WHAT THIS TASK INVOLVES:
From the first line to the last, retype the data below exactly.

(Extracted data entries)
(* ===== verification/SafeUint.v ===== *)
(** * SafeUint: checked unsigned integers (src/contract/variables/safeuint.h, SafeUint_t<Size>)

    The value of an operand that is itself a [SafeUint_t] is its [get()]; the overloads for another
    [SafeUint_t], for [uint_t] and the templated duplicates have the same body and are one definition
    with the suffix [_u]; the overload for [int] has the suffix [_int]. An [int] is a [Z] between
    [-2^31 + 1] and [2^31 - 1] ([-INT_MIN] is undefined). The shifts are not modelled: their behaviour
    on lost bits is that of the integer types. *)

From S2P Require Import Prelude Bytes SafeBase SafeCell.

Definition SafeUint := SafeCell Z.

Section SafeUint.
Variable w : Z. (* Size *)

Definition SafeUint_local (value : Z) : SafeUint := mkCell SafeBase_local 0 (Some value).
Definition SafeUint_owned (value : Z) : SafeUint := mkCell SafeBase_owned 0 (Some value).
Definition SafeUint_copy (other : SafeUint) : SafeUint := SafeUint_local (cell_get other).
Definition SafeUint_get : M SafeUint Z := cell_read.
Definition SafeUint_commit : SafeUint → SafeUint := cell_commit.
Definition SafeUint_revert : SafeUint → SafeUint := cell_revert.

(** ** Operators that return a new value *)

Definition add_u (a b : Z) : result Z :=
  _ ← throw_if (umax w - b <? a) OverflowError; ustore w (a + b).

Definition add_int (a o : Z) : result Z :=
  if o <? 0 then
    c ← ustore w (- o); _ ← throw_if (a <? c) UnderflowError; ustore w (a + o)
  else
    _ ← throw_if (umax w - o <? a) OverflowError; ustore w (a + o).

Definition sub_u (a b : Z) : result Z :=
  _ ← throw_if (a <? b) UnderflowError; ustore w (a - b).

Definition sub_int (a o : Z) : result Z :=
  if 0 <? o then
    c ← ustore w o; _ ← throw_if (a <? c) UnderflowError; ustore w (a - o)
  else
    _ ← throw_if (umax w + o <? a) OverflowError; ustore w (a - o).
(** [for (uint64_t i = 0; i < arrayLength; i++) retVector.emplace_back(...)]. *)
Fixpoint decode_vec (t : abi_ty) (n : nat) (bytes : list Z) (index : Z) : result (list abi_val) :=
  match n with
  | O => Ok []
  | S n =>
      '(v, index) ← dec t bytes index;
      vs ← decode_vec t n bytes index;
      Ok (v :: vs)
  end.
End loops.

(** [bytes.subspan(offset)]. *)
Definition subspan_from (bytes : list Z) (off : Z) : result (list Z) :=
  if off <=? Z.of_nat (length bytes) then Ok (drop (Z.to_nat off) bytes) else Throw Undefined.

Fixpoint decode (t : abi_ty) (bytes : list Z) (index : Z) : result (abi_val * Z) :=
  match t with
  | TUint w => '(z, index) ← decodeUint bytes index; z ← cast_uint w z; Ok (VInt z, index)
  | TInt w => '(z, index) ← decodeInt bytes index; z ← cast_int w z; Ok (VInt z, index)
  | TEnum => '(z, index) ← decodeUint bytes index; z ← cast_uint 8 z; Ok (VInt z, index)
  | TAddress =>
      _ ← too_short bytes (index + 32);
      a ← range bytes (index + 12) 20; Ok (VBytes a, index + 32)
  | THash =>
      _ ← too_short bytes (index + 32);
      h ← range bytes index 32; Ok (VBytes h, index + 32)
  | TBool =>
      _ ← too_short bytes (index + 32);
      b ← read_at bytes (Z.to_nat (index + 31)); Ok (VBool (b =? 1), index + 32)
  | TBytes | TString => '(data, index) ← decode_bytes bytes index; Ok (VBytes data, index)
  | TTuple ts =>
      if isDynamic (TTuple ts) then
        _ ← too_short bytes (index + 32);
        offset ← decode_word bytes index;
        view ← subspan_from bytes offset;
        '(vs, _) ← decode_seq decode ts view 0;
        Ok (VList vs, index + 32)
      else
        _ ← too_short bytes (index + 32 * Z.of_nat (length ts));
        '(vs, index) ← decode_seq decode ts bytes index;
        Ok (VList vs, index)
  | TVector t =>
      _ ← too_short bytes (index + 32);
      arrayStart ← decode_word bytes index;
      _ ← too_short bytes (add64 arrayStart 32);
      arrayLength ← decode_word bytes arrayStart;
      view ← subspan_from bytes (add64 arrayStart 32);
      vs ← decode_vec decode t (Z.to_nat arrayLength) view 0;
      Ok (VList vs, index + 32)
  end.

EXERCISE OUTPUT:
(* ===== verification/SafeUint.v ===== *)
(** * SafeUint: checked unsigned integers (src/contract/variables/safeuint.h, SafeUint_t<Size>)

    The value of an operand that is itself a [SafeUint_t] is its [get()]; the overloads for another
    [SafeUint_t], for [uint_t] and the templated duplicates have the same body and are one definition
    with the suffix [_u]; the overload for [int] has the suffix [_int]. An [int] is a [Z] between
    [-2^31 + 1] and [2^31 - 1] ([-INT_MIN] is undefined). The shifts are not modelled: their behaviour
    on lost bits is that of the integer types. *)

From S2P Require Import Prelude Bytes SafeBase SafeCell.

Definition SafeUint := SafeCell Z.

Section SafeUint.
Variable w : Z. (* Size *)

Definition SafeUint_local (value : Z) : SafeUint := mkCell SafeBase_local 0 (Some value).
Definition SafeUint_owned (value : Z) : SafeUint := mkCell SafeBase_owned 0 (Some value).
Definition SafeUint_copy (other : SafeUint) : SafeUint := SafeUint_local (cell_get other).
Definition SafeUint_get : M SafeUint Z := cell_read.
Definition SafeUint_commit : SafeUint → SafeUint := cell_commit.
Definition SafeUint_revert : SafeUint → SafeUint := cell_revert.

(** ** Operators that return a new value *)

Definition add_u (a b : Z) : result Z :=
  _ ← throw_if (umax w - b <? a) OverflowError; ustore w (a + b).

Definition add_int (a o : Z) : result Z :=
  if o <? 0 then
    c ← ustore w (- o); _ ← throw_if (a <? c) UnderflowError; ustore w (a + o)
  else
    _ ← throw_if (umax w - o <? a) OverflowError; ustore w (a + o).

Definition sub_u (a b : Z) : result Z :=
  _ ← throw_if (a <? b) UnderflowError; ustore w (a - b).

Definition sub_int (a o : Z) : result Z :=
  if 0 <? o then
    c ← ustore w o; _ ← throw_if (a <? c) UnderflowError; ustore w (a - o)
  else
    _ ← throw_if (umax w + o <? a) OverflowError; ustore w (a - o).
(** [for (uint64_t i = 0; i < arrayLength; i++) retVector.emplace_back(...)]. *)
Fixpoint decode_vec (t : abi_ty) (n : nat) (bytes : list Z) (index : Z) : result (list abi_val) :=
  match n with
  | O => Ok []
  | S n =>
      '(v, index) ← dec t bytes index;
      vs ← decode_vec t n bytes index;
      Ok (v :: vs)
  end.
End loops.

(** [bytes.subspan(offset)]. *)
Definition subspan_from (bytes : list Z) (off : Z) : result (list Z) :=
  if off <=? Z.of_nat (length bytes) then Ok (drop (Z.to_nat off) bytes) else Throw Undefined.

Fixpoint decode (t : abi_ty) (bytes : list Z) (index : Z) : result (abi_val * Z) :=
  match t with
  | TUint w => '(z, index) ← decodeUint bytes index; z ← cast_uint w z; Ok (VInt z, index)
  | TInt w => '(z, index) ← decodeInt bytes index; z ← cast_int w z; Ok (VInt z, index)
  | TEnum => '(z, index) ← decodeUint bytes index; z ← cast_uint 8 z; Ok (VInt z, index)
  | TAddress =>
      _ ← too_short bytes (index + 32);
      a ← range bytes (index + 12) 20; Ok (VBytes a, index + 32)
  | THash =>
      _ ← too_short bytes (index + 32);
      h ← range bytes index 32; Ok (VBytes h, index + 32)
  | TBool =>
      _ ← too_short bytes (index + 32);
      b ← read_at bytes (Z.to_nat (index + 31)); Ok (VBool (b =? 1), index + 32)
  | TBytes | TString => '(data, index) ← decode_bytes bytes index; Ok (VBytes data, index)
  | TTuple ts =>
      if isDynamic (TTuple ts) then
        _ ← too_short bytes (index + 32);
        offset ← decode_word bytes index;
        view ← subspan_from bytes offset;
        '(vs, _) ← decode_seq decode ts view 0;
        Ok (VList vs, index + 32)
      else
        _ ← too_short bytes (index + 32 * Z.of_nat (length ts));
        '(vs, index) ← decode_seq decode ts bytes index;
        Ok (VList vs, index)
  | TVector t =>
      _ ← too_short bytes (index + 32);
      arrayStart ← decode_word bytes index;
      _ ← too_short bytes (add64 arrayStart 32);
      arrayLength ← decode_word bytes arrayStart;
      view ← subspan_from bytes (add64 arrayStart 32);
      vs ← decode_vec decode t (Z.to_nat arrayLength) view 0;
      Ok (VList vs, index + 32)
  end.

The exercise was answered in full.